— Collected data —
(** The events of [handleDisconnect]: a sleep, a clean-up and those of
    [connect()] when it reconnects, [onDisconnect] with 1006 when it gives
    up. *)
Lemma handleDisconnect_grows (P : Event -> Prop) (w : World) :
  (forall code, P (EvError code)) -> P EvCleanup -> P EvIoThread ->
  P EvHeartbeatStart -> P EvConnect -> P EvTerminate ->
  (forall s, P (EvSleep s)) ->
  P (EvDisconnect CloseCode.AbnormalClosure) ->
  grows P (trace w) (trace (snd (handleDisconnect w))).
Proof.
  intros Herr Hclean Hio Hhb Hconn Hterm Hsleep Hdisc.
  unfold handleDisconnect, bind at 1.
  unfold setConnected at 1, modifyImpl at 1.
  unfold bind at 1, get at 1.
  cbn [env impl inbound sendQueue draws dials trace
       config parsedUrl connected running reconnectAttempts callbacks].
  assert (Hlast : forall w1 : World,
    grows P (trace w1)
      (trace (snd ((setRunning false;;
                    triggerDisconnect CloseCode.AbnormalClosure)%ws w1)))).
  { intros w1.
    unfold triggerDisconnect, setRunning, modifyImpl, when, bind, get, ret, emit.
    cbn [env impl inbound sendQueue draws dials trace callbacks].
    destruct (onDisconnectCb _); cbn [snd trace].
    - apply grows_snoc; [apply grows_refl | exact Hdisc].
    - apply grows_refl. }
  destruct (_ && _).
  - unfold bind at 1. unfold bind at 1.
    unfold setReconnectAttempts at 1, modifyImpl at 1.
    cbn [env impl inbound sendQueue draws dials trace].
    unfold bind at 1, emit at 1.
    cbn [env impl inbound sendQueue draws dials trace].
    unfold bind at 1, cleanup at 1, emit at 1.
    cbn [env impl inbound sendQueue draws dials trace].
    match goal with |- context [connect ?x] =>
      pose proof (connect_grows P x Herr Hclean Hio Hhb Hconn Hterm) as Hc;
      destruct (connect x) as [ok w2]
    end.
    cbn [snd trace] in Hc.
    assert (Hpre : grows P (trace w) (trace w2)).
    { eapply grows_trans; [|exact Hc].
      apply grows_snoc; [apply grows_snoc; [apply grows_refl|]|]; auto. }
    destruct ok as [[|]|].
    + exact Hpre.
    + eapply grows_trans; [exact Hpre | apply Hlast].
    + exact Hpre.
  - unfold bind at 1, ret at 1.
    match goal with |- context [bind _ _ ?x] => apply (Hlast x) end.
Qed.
==
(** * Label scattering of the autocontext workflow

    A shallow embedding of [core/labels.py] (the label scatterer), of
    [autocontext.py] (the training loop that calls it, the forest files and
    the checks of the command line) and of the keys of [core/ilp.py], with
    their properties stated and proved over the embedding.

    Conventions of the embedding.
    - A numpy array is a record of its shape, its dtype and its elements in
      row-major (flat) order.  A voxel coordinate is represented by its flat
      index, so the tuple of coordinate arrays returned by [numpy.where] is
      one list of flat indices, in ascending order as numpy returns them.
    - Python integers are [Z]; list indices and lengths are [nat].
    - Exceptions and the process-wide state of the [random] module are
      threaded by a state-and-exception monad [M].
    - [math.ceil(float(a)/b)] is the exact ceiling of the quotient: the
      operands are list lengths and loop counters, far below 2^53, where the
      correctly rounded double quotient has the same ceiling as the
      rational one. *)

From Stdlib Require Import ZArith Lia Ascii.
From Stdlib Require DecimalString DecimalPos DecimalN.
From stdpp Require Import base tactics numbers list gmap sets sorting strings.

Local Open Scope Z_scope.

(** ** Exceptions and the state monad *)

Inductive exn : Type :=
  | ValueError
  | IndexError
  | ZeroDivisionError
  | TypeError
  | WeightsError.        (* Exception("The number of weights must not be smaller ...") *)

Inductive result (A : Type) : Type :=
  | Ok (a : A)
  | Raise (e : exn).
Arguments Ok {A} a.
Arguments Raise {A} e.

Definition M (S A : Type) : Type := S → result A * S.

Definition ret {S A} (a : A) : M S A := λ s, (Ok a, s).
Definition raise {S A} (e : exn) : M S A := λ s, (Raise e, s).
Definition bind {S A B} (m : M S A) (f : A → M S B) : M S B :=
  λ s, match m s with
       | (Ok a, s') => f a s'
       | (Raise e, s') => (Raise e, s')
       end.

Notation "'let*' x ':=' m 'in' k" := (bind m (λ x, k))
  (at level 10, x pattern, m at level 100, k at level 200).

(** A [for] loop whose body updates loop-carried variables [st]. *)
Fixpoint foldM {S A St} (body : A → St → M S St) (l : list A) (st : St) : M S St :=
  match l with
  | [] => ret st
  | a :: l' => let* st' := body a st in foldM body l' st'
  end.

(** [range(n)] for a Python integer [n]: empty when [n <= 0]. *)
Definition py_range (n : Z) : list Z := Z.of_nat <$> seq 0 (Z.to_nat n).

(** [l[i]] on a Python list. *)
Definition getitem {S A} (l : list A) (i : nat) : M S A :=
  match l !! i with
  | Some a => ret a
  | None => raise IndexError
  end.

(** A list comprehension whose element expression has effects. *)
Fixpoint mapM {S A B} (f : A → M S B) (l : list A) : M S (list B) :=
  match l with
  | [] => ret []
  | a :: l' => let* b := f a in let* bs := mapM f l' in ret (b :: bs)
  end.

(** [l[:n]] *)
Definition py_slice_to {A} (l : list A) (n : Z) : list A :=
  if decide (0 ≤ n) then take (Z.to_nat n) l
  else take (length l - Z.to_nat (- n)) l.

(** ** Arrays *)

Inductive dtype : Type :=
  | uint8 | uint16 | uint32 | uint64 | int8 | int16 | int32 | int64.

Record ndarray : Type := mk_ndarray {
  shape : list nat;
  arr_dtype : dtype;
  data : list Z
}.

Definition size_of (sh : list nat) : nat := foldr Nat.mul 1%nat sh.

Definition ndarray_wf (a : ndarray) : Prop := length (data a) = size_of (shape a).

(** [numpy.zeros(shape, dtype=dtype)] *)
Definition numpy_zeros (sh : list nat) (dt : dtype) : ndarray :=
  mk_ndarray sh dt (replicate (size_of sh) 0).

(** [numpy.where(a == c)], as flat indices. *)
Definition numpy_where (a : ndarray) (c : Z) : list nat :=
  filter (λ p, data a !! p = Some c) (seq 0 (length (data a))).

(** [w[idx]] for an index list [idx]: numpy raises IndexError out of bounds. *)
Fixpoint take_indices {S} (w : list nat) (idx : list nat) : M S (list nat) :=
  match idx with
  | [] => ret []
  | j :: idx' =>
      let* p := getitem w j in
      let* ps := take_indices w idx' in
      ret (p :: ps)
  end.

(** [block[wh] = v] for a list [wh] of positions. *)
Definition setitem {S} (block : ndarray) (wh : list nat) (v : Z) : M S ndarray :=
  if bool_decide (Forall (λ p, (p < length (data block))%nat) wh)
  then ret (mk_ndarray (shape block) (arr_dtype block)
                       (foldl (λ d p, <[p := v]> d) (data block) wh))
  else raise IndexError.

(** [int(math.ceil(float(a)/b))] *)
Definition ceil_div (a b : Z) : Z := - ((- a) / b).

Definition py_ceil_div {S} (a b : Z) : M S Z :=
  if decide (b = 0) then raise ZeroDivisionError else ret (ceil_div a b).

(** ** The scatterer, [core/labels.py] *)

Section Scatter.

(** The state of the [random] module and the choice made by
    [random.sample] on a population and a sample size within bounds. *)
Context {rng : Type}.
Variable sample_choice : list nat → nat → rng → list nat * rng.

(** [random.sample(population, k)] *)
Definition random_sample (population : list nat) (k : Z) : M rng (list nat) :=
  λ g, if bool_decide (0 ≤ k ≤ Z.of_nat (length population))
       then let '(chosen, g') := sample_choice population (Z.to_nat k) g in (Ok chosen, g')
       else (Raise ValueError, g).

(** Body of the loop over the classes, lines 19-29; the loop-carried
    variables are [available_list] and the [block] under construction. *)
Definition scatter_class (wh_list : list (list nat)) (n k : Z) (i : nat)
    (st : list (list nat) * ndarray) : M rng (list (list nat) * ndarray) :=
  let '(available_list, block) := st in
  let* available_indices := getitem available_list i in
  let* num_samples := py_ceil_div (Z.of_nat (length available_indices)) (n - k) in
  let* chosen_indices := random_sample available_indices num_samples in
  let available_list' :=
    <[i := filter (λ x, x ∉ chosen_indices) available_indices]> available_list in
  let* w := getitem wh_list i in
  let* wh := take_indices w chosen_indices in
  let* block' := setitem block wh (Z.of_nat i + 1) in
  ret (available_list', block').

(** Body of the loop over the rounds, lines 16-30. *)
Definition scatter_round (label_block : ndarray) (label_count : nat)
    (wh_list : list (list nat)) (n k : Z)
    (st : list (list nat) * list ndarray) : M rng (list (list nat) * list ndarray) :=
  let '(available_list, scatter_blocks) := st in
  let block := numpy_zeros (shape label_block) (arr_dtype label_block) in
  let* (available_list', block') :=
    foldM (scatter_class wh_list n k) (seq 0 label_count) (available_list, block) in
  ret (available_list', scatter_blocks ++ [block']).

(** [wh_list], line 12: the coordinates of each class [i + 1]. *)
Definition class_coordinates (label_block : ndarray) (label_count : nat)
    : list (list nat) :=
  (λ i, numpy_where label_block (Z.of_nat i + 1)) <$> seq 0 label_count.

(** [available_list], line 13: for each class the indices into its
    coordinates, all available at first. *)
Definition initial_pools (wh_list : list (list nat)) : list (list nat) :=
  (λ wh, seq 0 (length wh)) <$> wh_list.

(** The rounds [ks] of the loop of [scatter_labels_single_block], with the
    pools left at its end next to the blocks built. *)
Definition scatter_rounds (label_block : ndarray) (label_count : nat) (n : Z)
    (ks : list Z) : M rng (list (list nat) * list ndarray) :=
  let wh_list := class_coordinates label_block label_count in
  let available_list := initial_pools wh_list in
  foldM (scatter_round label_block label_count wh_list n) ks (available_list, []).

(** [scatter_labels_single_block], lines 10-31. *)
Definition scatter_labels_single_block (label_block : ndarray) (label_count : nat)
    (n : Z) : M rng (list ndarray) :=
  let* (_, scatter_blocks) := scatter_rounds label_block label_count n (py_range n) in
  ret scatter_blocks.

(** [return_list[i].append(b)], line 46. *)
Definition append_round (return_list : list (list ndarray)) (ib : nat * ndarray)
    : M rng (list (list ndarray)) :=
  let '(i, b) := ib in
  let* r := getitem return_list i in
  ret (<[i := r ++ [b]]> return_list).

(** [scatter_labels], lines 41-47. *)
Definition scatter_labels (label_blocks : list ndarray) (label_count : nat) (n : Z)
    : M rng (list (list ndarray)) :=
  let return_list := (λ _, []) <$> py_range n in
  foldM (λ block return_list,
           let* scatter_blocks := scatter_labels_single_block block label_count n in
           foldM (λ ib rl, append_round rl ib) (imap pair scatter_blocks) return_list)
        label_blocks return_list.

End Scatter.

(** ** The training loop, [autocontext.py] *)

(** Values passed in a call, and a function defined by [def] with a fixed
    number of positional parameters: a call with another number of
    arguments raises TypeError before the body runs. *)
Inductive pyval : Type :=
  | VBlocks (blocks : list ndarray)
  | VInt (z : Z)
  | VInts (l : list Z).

— ACTIVITY —
Reproduce all lines from the records above that include the word "Hdisc".

— RESULT FOR THIS TASK —
  intros Herr Hclean Hio Hhb Hconn Hterm Hsleep Hdisc.
    - apply grows_snoc; [apply grows_refl | exact Hdisc].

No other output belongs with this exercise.